The flow works perfectly in development. Testing passes. Stakeholders sign off. You deploy to production and it fails on the first run. The error message is unhelpful. The developer who built it has moved on to the next thing.
This is one of the most common support requests I see on Power Platform engagements, and it is almost always preventable. Here is every cause I have encountered — and how to address each one.
Connection references not configured
Connection references are the solution-aware way to store connector connections. When you move a solution between environments, connection references need to be configured in the new environment with appropriate credentials.
If you hardcoded connections instead of using connection references, your flow will carry the developer's personal connection into production. It will work until that person leaves or their password changes.
Fix: Use connection references for every connector in every flow. When importing to a new environment, configure each connection reference with a service account, not a personal account.

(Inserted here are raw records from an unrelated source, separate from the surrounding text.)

(* ===== verification/LevelList.v ===== *)
(** * Lists ordered by level: the pure side of the directory lists

    What the sorted insertion, the exchange sort and the numbering loop of the
    directory programs compute, as functions on Rocq lists, and what makes
    their results right: permutation, order, uniqueness, termination. *)

From stdpp Require Import base list sorting.

(** ** Sorted insertion *)
Section place.
Context {A : Type} (key : A → Z).
Implicit Types (a e t : A) (l rest pre post : list A).

(** The scan [while (tmp->next && tmp->next->level < level) tmp = tmp->next]
    from node [a]: the nodes passed, the node it stops at, the nodes after. *)
Fixpoint scan_split (k : Z) a rest : list A * A * list A :=
  match rest with
  | [] => ([], a, [])
  | b :: rest' =>
      if decide (key b < k)%Z
      then let r := scan_split k b rest' in (a :: r.1.1, r.1.2, r.2)
      else ([], a, rest)
  end.

(** Where a new element goes: before everything when the node reached has a
    greater level, else after that node. *)
Definition place e l : list A :=
  match l with
  | [] => [e]
  | a :: rest =>
      let r := scan_split (key e) a rest in
      if decide (key e < key r.1.2)%Z then e :: l else r.1.1 ++ r.1.2 :: e :: r.2
  end.

Definition key_le (a b : A) : Prop := (key a ≤ key b)%Z.
#[export] Instance key_le_trans : Transitive key_le.
Proof. intros a b c; unfold key_le; lia. Qed.

Lemma scan_split_app k a rest :
  a :: rest = (scan_split k a rest).1.1 ++ (scan_split k a rest).1.2 :: (scan_split k a rest).2.
Proof.
  revert a. induction rest as [|b rest IH]; intros a; simpl; [done|].
  case_decide; simpl; [|done]. by rewrite <- IH.
Qed.

(** The node reached is the first one, or it has a smaller level. *)
Lemma scan_split_reached k a rest :
  (scan_split k a rest).1.2 = a ∧ (scan_split k a rest).1.1 = []
  ∨ (key (scan_split k a rest).1.2 < k)%Z.
Proof.
  revert a. induction rest as [|b rest IH]; intros a; simpl; [by left|].
  case_decide; simpl; [|by left]. right.
  destruct (IH b) as [[-> _]|?]; done.
Qed.

(** The nodes after the one reached do not start below the level. *)
Lemma scan_split_post k a rest b post :
  (scan_split k a rest).2 = b :: post → (k ≤ key b)%Z.
Proof.
  revert a. induction rest as [|c rest IH]; intros a; simpl; [done|].
  case_decide; simpl; [by apply IH|]. intros [= -> _]. lia.
Qed.

Lemma place_perm e l : place e l ≡ₚ e :: l.
Proof.
  destruct l as [|a rest]; [done|]. unfold place.
  case_decide; [done|]. rewrite (scan_split_app (key e) a rest).
  rewrite Permutation_middle. apply Permutation_app_head, perm_swap.
Qed.

Lemma place_sorted e l :
  StronglySorted key_le l → StronglySorted key_le (place e l).
Proof.
  destruct l as [|a rest]; intros Hs; [repeat constructor|]. unfold place.
  destruct (scan_split_reached (key e) a rest) as [[Ht Hp]|Hlt].
  - rewrite Ht, Hp. simpl. case_decide as Hk.
    + constructor; [done|]. apply StronglySorted_inv in Hs as [_ Hall].
      constructor; [unfold key_le; lia|].
      eapply Forall_impl; [done|]. unfold key_le. intros x ?. lia.
    + pose proof (scan_split_app (key e) a rest) as E.
      rewrite Ht, Hp in E. simpl in E. injection E as E.
      pose proof (scan_split_post (key e) a rest) as Hpost.
      rewrite <- E in Hpost |- *.
      apply StronglySorted_inv in Hs as [Hs Hall].
      constructor; [constructor|constructor]; [done| |unfold key_le; lia|done].
      destruct rest as [|b rest]; [constructor|].
      specialize (Hpost _ _ eq_refl). apply StronglySorted_inv in Hs as [_ Hb].
      constructor; [done|]. eapply Forall_impl; [done|]. unfold key_le. intros; lia.
  - rewrite decide_False by lia.
    pose proof (scan_split_app (key e) a rest) as E.
    pose proof (scan_split_post (key e) a rest) as Hpost.
    set (r := scan_split (key e) a rest) in *. rewrite E in Hs.
    apply StronglySorted_app in Hs as (Hcross & Hpre & Htpost).
    apply StronglySorted_inv in Htpost as [Hs2 Ht].
    rewrite Forall_forall in Ht.
    assert (He : Forall (key_le e) r.2).
    { destruct r.2 as [|b post]; [constructor|]. specialize (Hpost _ _ eq_refl).
      apply StronglySorted_inv in Hs2 as [_ Hb].
      constructor; [done|]. eapply Forall_impl; [done|]. unfold key_le. intros; lia. }
    apply StronglySorted_app. repeat split.
    + intros x y Hx [->|[->|Hy]%elem_of_cons]%elem_of_cons.
      * apply Hcross; [done|left].
      * assert (key_le x r.1.2) by (apply Hcross; [done|left]). unfold key_le in *. lia.
      * apply Hcross; [done|by right].
    + done.
    + constructor; [by constructor|]. constructor; [unfold key_le; lia|].
      by apply Forall_forall.
Qed.
End place.

(** The place depends on nothing but the level. *)
Lemma place_at {A} (key : A → Z) k l :
  ∃ l1 l2, l = l1 ++ l2 ∧ ∀ e, key e = k → place key e l = l1 ++ e :: l2.
Proof.
  destruct l as [|a rest]; [by exists [], []|]. unfold place.
  pose proof (scan_split_app key k a rest) as E.
  destruct (decide (k < key (scan_split key k a rest).1.2)%Z) as [Hk|Hk].
  - exists [], (a :: rest). split; [done|]. intros e ->. by rewrite decide_True.
  - exists ((scan_split key k a rest).1.1 ++ [(scan_split key k a rest).1.2]), (scan_split key k a rest).2.
    split; [by rewrite <- app_assoc|]. intros e ->. rewrite decide_False by done. by rewrite <- app_assoc.
Qed.

Lemma key_sorted {A} (key : A → Z) l :
  Sorted (key_le key) l ↔ Sorted Z.le (key <$> l).
Proof.
  induction l as [|a l IH]; simpl; [by split; constructor|].
  split; intros [Hl Ha]%Sorted_inv; constructor; try by apply IH.
  - destruct l; constructor. by apply HdRel_inv in Ha.
  - destruct l; constructor. by apply HdRel_inv in Ha.
Qed.

Lemma Zle_sorted l : Sorted Z.le l ↔ StronglySorted Z.le l.
Proof.
  split; [apply Sorted_StronglySorted; intros ???; apply Z.le_trans|].
  apply StronglySorted_Sorted.
Qed.

Lemma scan_split_fmap {A B} (f : A → B) (key : B → Z) k (a : A) rest :
  let r := scan_split (key ∘ f) k a rest in
  scan_split key k (f a) (f <$> rest) = (f <$> r.1.1, f r.1.2, f <$> r.2).
Proof.
  revert a. induction rest as [|b rest IH]; intros a; simpl; [done|].
  case_decide; simpl; [|done]. by rewrite IH.
Qed.

Lemma place_fmap {A B} (f : A → B) (key : B → Z) (e : A) l :
  f <$> place (key ∘ f) e l = place key (f e) (f <$> l).
Proof.
  destruct l as [|a rest]; [done|]. simpl. unfold compose. rewrite scan_split_fmap. simpl.
  unfold compose. case_decide; simpl; [done|]. by rewrite fmap_app.
Qed.

(** ** The exchange sort *)
Section bubble.
Context {A : Type} (gtb : A → A → bool).
Implicit Types (a b : A) (l rest : list A).

(** One scan: neighbours in the wrong order are exchanged; the flag says
    whether that happened. *)
Fixpoint pass a rest : list A * bool :=
  match rest with
  | [] => ([a], false)
  | b :: rest' =>
      if gtb a b then (b :: (pass a rest').1, true)
      else (a :: (pass b rest').1, (pass b rest').2)
  end.

Definition scan l : list A * bool :=
  match l with [] => ([], false) | a :: rest => pass a rest end.

(** Scans until one of them exchanges nothing. *)
Fixpoint bubble (fuel : nat) l : option (list A) :=
  match fuel with
  | O => None
  | S fuel' => if (scan l).2 then bubble fuel' (scan l).1 else Some (scan l).1
  end.

(** The pairs in the wrong order. *)
Fixpoint inversions l : nat :=
  match l with
  | [] => 0
  | a :: rest => length (filter (λ b, gtb a b = true) rest) + inversions rest
  end.

Lemma pass_perm a rest : (pass a rest).1 ≡ₚ a :: rest.
Proof.
  revert a. induction rest as [|b rest IH]; intros a; simpl; [done|].
  destruct (gtb a b); simpl; rewrite IH; [|done]. apply perm_swap.
Qed.

Lemma scan_perm l : (scan l).1 ≡ₚ l.
Proof. destruct l; [done|]. apply pass_perm. Qed.

Lemma pass_length a rest : length (pass a rest).1 = S (length rest).
Proof. by rewrite pass_perm. Qed.

Lemma pass_no_swap a rest : (pass a rest).2 = false → (pass a rest).1 = a :: rest.
Proof.
  revert a. induction rest as [|b rest IH]; intros a; simpl; [done|].
  destruct (gtb a b); simpl; [done|]. intros ?. by rewrite IH.
Qed.

(** Neighbours are in order after a scan without exchange. *)
Lemma pass_no_swap_sorted a rest :
  (pass a rest).2 = false → Sorted (λ x y, gtb x y = false) (a :: rest).
Proof.
  revert a. induction rest as [|b rest IH]; intros a; simpl; [by repeat constructor|].
  destruct (gtb a b) eqn:E; simpl; [done|]. intros ?. constructor; [by apply IH|].
  by constructor.
Qed.

Lemma filter_length_perm (P : A → Prop) `{!∀ x, Decision (P x)} l1 l2 :
  l1 ≡ₚ l2 → length (filter P l1) = length (filter P l2).
Proof. intros E. by rewrite E. Qed.

Section asym.
Context (gtb_asym : ∀ a b, gtb a b = true → gtb b a = false).

Lemma pass_inversions a rest :
  inversions (pass a rest).1 + (if (pass a rest).2 then 1 else 0)
  ≤ inversions (a :: rest).
Proof.
  revert a. induction rest as [|b rest IH]; intros a; simpl; [done|].
  destruct (gtb a b) eqn:E; simpl.
  - specialize (IH a). simpl in IH.
    rewrite (filter_length_perm _ _ _ (pass_perm a rest)).
    rewrite filter_cons_False by (by rewrite (gtb_asym a b)).
    rewrite filter_cons_True by done. simpl. destruct (pass a rest).2; lia.
  - specialize (IH b). simpl in IH.
    rewrite (filter_length_perm _ _ _ (pass_perm b rest)). lia.
Qed.

Lemma inversions_bound l : inversions l ≤ length l * length l.
Proof.
  induction l as [|a l IH]; simpl; [done|].
  pose proof (length_filter (λ b, gtb a b = true) l). nia.
Qed.

(** More scans than inversions are never needed. *)
Lemma bubble_terminates fuel l :
  inversions l < fuel → ∃ l', bubble fuel l = Some l'.
Proof.
  revert l. induction fuel as [|fuel IH]; intros l Hl; [lia|]. simpl.
  destruct (scan l).2 eqn:E; [|by eexists]. apply IH.
  destruct l as [|a rest]; [done|]. unfold scan in *.
  pose proof (pass_inversions a rest) as H. rewrite E in H. lia.
Qed.
End asym.

Lemma bubble_perm fuel l l' : bubble fuel l = Some l' → l' ≡ₚ l.
Proof.
  revert l. induction fuel as [|fuel IH]; intros l; simpl; [done|].
  destruct (scan l).2.
  - intros ->%IH. apply scan_perm.
  - intros [= <-]. apply scan_perm.
Qed.

Lemma bubble_sorted fuel l l' :
  bubble fuel l = Some l' → Sorted (λ x y, gtb x y = false) l'.
Proof.
  revert l. induction fuel as [|fuel IH]; intros l; simpl; [done|].
  destruct (scan l).2 eqn:E; [by apply IH|]. intros [= <-].
  destruct l as [|a rest]; [constructor|]. simpl in *.
  rewrite pass_no_swap by done. by apply pass_no_swap_sorted.
Qed.

(** A scan that only exchanges elements with equal keys keeps the keys. *)
Lemma pass_keys {K} (key : A → K) a rest :
  (∀ x y, gtb x y = true → key x = key y) →
  key <$> (pass a rest).1 = key <$> a :: rest.
Proof.
  intros Hk. revert a. induction rest as [|b rest IH]; intros a; simpl; [done|].
  destruct (gtb a b) eqn:E; simpl; rewrite IH; simpl; [|done]. by rewrite (Hk a b E).
Qed.

Lemma bubble_keys {K} (key : A → K) fuel l l' :
  (∀ x y, gtb x y = true → key x = key y) →
  bubble fuel l = Some l' → key <$> l' = key <$> l.
Proof.
  intros Hk. revert l. induction fuel as [|fuel IH]; intros l; simpl; [done|].
  assert (Hs : key <$> (scan l).1 = key <$> l)
    by (destruct l; [done|by apply pass_keys]).
  destruct (scan l).2; [intros ->%IH; done|]. by intros [= <-].
Qed.
End bubble.

(** ** The numbering loop *)
Section number.
Context {A : Type} (key : A → Z) (setnum : A → Z → A).
Context (key_setnum : ∀ a n, key (setnum a n) = key a).

(** [n] is the counter when the loop stands on element [a]. *)
Fixpoint number_from (n : Z) (a : A) (rest : list A) : list A :=
  match rest with
  | [] => [a]
  | b :: rest' =>
      if decide (key b = key a)
      then a :: number_from (n + 1) (setnum b (n + 1)) rest'
      else a :: number_from 1 b rest'
  end.

Definition number (l : list A) : list A :=
  match l with [] => [] | a :: rest => number_from 1 a rest end.

Lemma number_from_keys n a rest : key <$> number_from n a rest = key <$> a :: rest.
Proof.
  revert n a. induction rest as [|b rest IH]; intros n a; simpl; [done|].
  case_decide; simpl; rewrite IH; simpl; [by rewrite key_setnum|done].
Qed.

Lemma number_from_Forall (Q : A → Prop) n a rest :
  (∀ a n, Q a → Q (setnum a n)) → Forall Q (a :: rest) → Forall Q (number_from n a rest).
Proof.
  intros HQ. revert n a. induction rest as [|b rest IH]; intros n a Hall; [done|].
  apply Forall_cons in Hall as [Ha [Hb Hr]%Forall_cons]. simpl.
  case_decide; (constructor; [done|]); apply IH; constructor; auto.
Qed.

Lemma number_Forall (Q : A → Prop) l :
  (∀ a n, Q a → Q (setnum a n)) → Forall Q l → Forall Q (number l).
Proof. intros HQ Hl. destruct l; [done|]. by apply number_from_Forall. Qed.

(** Only the numbers change. *)
Lemma number_Forall2 (P : A → A → Prop) l :
  (∀ a, P a a) → (∀ a b n, P a b → P a (setnum b n)) → Forall2 P l (number l).
Proof.
  intros HP Hs. destruct l as [|a rest]; [constructor|]. unfold number. generalize 1%Z as n.
  assert (Hgo : ∀ rest n a0 a, P a0 a → Forall2 P (a0 :: rest) (number_from n a rest)); [|intros n; by apply Hgo].
  clear rest a. induction rest as [|b rest IH]; intros n a0 a Ha; simpl; [by repeat constructor|].
  case_decide; (constructor; [done|]); apply IH; [by apply Hs|done].
Qed.

Lemma number_keys l : key <$> number l = key <$> l.
Proof. destruct l; [done|apply number_from_keys]. Qed.
End number.

(** How many times [k] occurs. *)
Definition count (k : Z) (ks : list Z) : nat := length (filter (λ x, x = k) ks).

Lemma count_app k ks1 ks2 : count k (ks1 ++ ks2) = count k ks1 + count k ks2.
Proof. unfold count. by rewrite filter_app, length_app. Qed.

Lemma count_absent k ks : k ∉ ks → count k ks = 0.
Proof.
  unfold count. induction ks as [|x ks IH]; [done|]. intros [? ?]%not_elem_of_cons.
  rewrite filter_cons_False by done. auto.
Qed.

Section number_rank.
Context {A : Type} (key num : A → Z) (setnum : A → Z → A).
Context (key_setnum : ∀ a n, key (setnum a n) = key a)
        (num_setnum : ∀ a n, num (setnum a n) = n).

Lemma number_from_rank pre n a rest i x :
  StronglySorted Z.le (pre ++ (key <$> a :: rest)) →
  Forall (λ y, num y = 1%Z) rest →
  num a = n → n = Z.of_nat (1 + count (key a) pre) →
  number_from key setnum n a rest !! i = Some x →
  num x = Z.of_nat (1 + count (key x) (pre ++ take i (key <$> a :: rest))).
Proof using key_setnum num_setnum.
  revert pre n a i. induction rest as [|b rest IH];
    intros pre n a i Hs Hall Ha Hn Hx; simpl in Hx.
  { destruct i; simplify_eq/=; by rewrite app_nil_r. }
  apply Forall_cons in Hall as [Hb Hall]. rewrite !fmap_cons in *.
  rewrite cons_middle, app_assoc in Hs.
  assert (Hpre : ∀ j, pre ++ take (S j) (key a :: key b :: (key <$> rest)) =
                      (pre ++ [key a]) ++ take j (key b :: (key <$> rest)))
    by (intros j; by rewrite <- app_assoc).
  case_decide as Hk; (destruct i as [|i]; [simplify_eq/=; by rewrite app_nil_r|]);
    simpl in Hx; rewrite Hpre.
  - rewrite <- (key_setnum b (n + 1)), <- fmap_cons. eapply IH; [|done| |..|done].
    + by rewrite fmap_cons, key_setnum.
    + apply num_setnum.
    + rewrite key_setnum, Hk, count_app, Hn. unfold count at 3.
      rewrite filter_cons_True by done. simpl. lia.
  - rewrite <- fmap_cons. eapply IH; [|done| |..|done]; [done|done|].
    rewrite count_absent; [done|].
    apply StronglySorted_app in Hs as (Hx1 & Hs1 & _).
    apply StronglySorted_app in Hs1 as (Hx2 & _ & _).
    intros [Hin|Hin%list_elem_of_singleton]%elem_of_app; [|by subst].
    assert (key a ≤ key b)%Z by (apply Hx1; [apply elem_of_app; right; left|left]).
    assert (key b ≤ key a)%Z by (apply Hx2; [done|left]). lia.
Qed.

(** In a list ordered by level, whose numbers are all 1, the loop gives each
    element its rank among the elements of its level. *)
Lemma number_rank l i x :
  StronglySorted Z.le (key <$> l) → Forall (λ y, num y = 1%Z) l →
  number key setnum l !! i = Some x →
  num x = Z.of_nat (1 + count (key x) (take i (key <$> l))).
Proof using key_setnum num_setnum.
  destruct l as [|a rest]; [done|]. intros Hs [Ha Hall]%Forall_cons Hx.
  by apply (number_from_rank [] 1 a rest i x).
Qed.
End number_rank.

Environment variables not set
Environment variables let you store configuration values (SharePoint site URLs, list names, thresholds, email addresses) separately from your flow logic. When you move between environments, you update the variable, not the flow.
Teams that hardcode these values discover the problem when production points to the development SharePoint site and starts writing records to the wrong place.
Fix: Before deploying any solution, audit every hardcoded value in your flows. SharePoint site URLs, list names, email addresses, Teams channel IDs — all of these should be environment variables.
Service account permissions
A flow runs as the user whose connection is attached. In development, that is often the developer with full access. In production, it is a service account with carefully scoped permissions.
The flow that could read any SharePoint list in development cannot read the restricted HR list in production because the service account was not granted access.
Fix: Define service account permissions as part of your deployment checklist. Every environment variable that stores a connection should be documented with the permissions that connection requires.
Trigger misconfiguration
List-based triggers (SharePoint item created, Dataverse row added) are environment-specific. The trigger in your dev flow points to your dev SharePoint list. If you export and import without reconfiguring environment variables, the flow in production still triggers from the dev list.
Fix: Environment variables for every trigger source. No exceptions.
Throttling and concurrency
Development environments often have low data volumes. Production environments hit API limits. A flow that processes ten records in dev might be expected to process ten thousand in production — and will start getting throttled immediately.
Load testing flows before production deployment is not optional for business-critical automation. A flow that cannot handle production volumes is not ready for production.
Fix: Test with production-scale data before go-live. Enable concurrency control. Implement retry logic. Know your connector's API limits before you hit them.
The deployment checklist
Every flow deployment should run through this before going to production:
- All connection references configured with service accounts
- All environment variables set with production values
- Service account permissions verified on all data sources
- Flow tested with production credentials in test environment
- Throttling and volume behaviour understood
- Error handling and alerting configured
- Owner and support contact documented
The checklist sounds tedious until the first time it stops a production incident from happening. After that it becomes non-negotiable.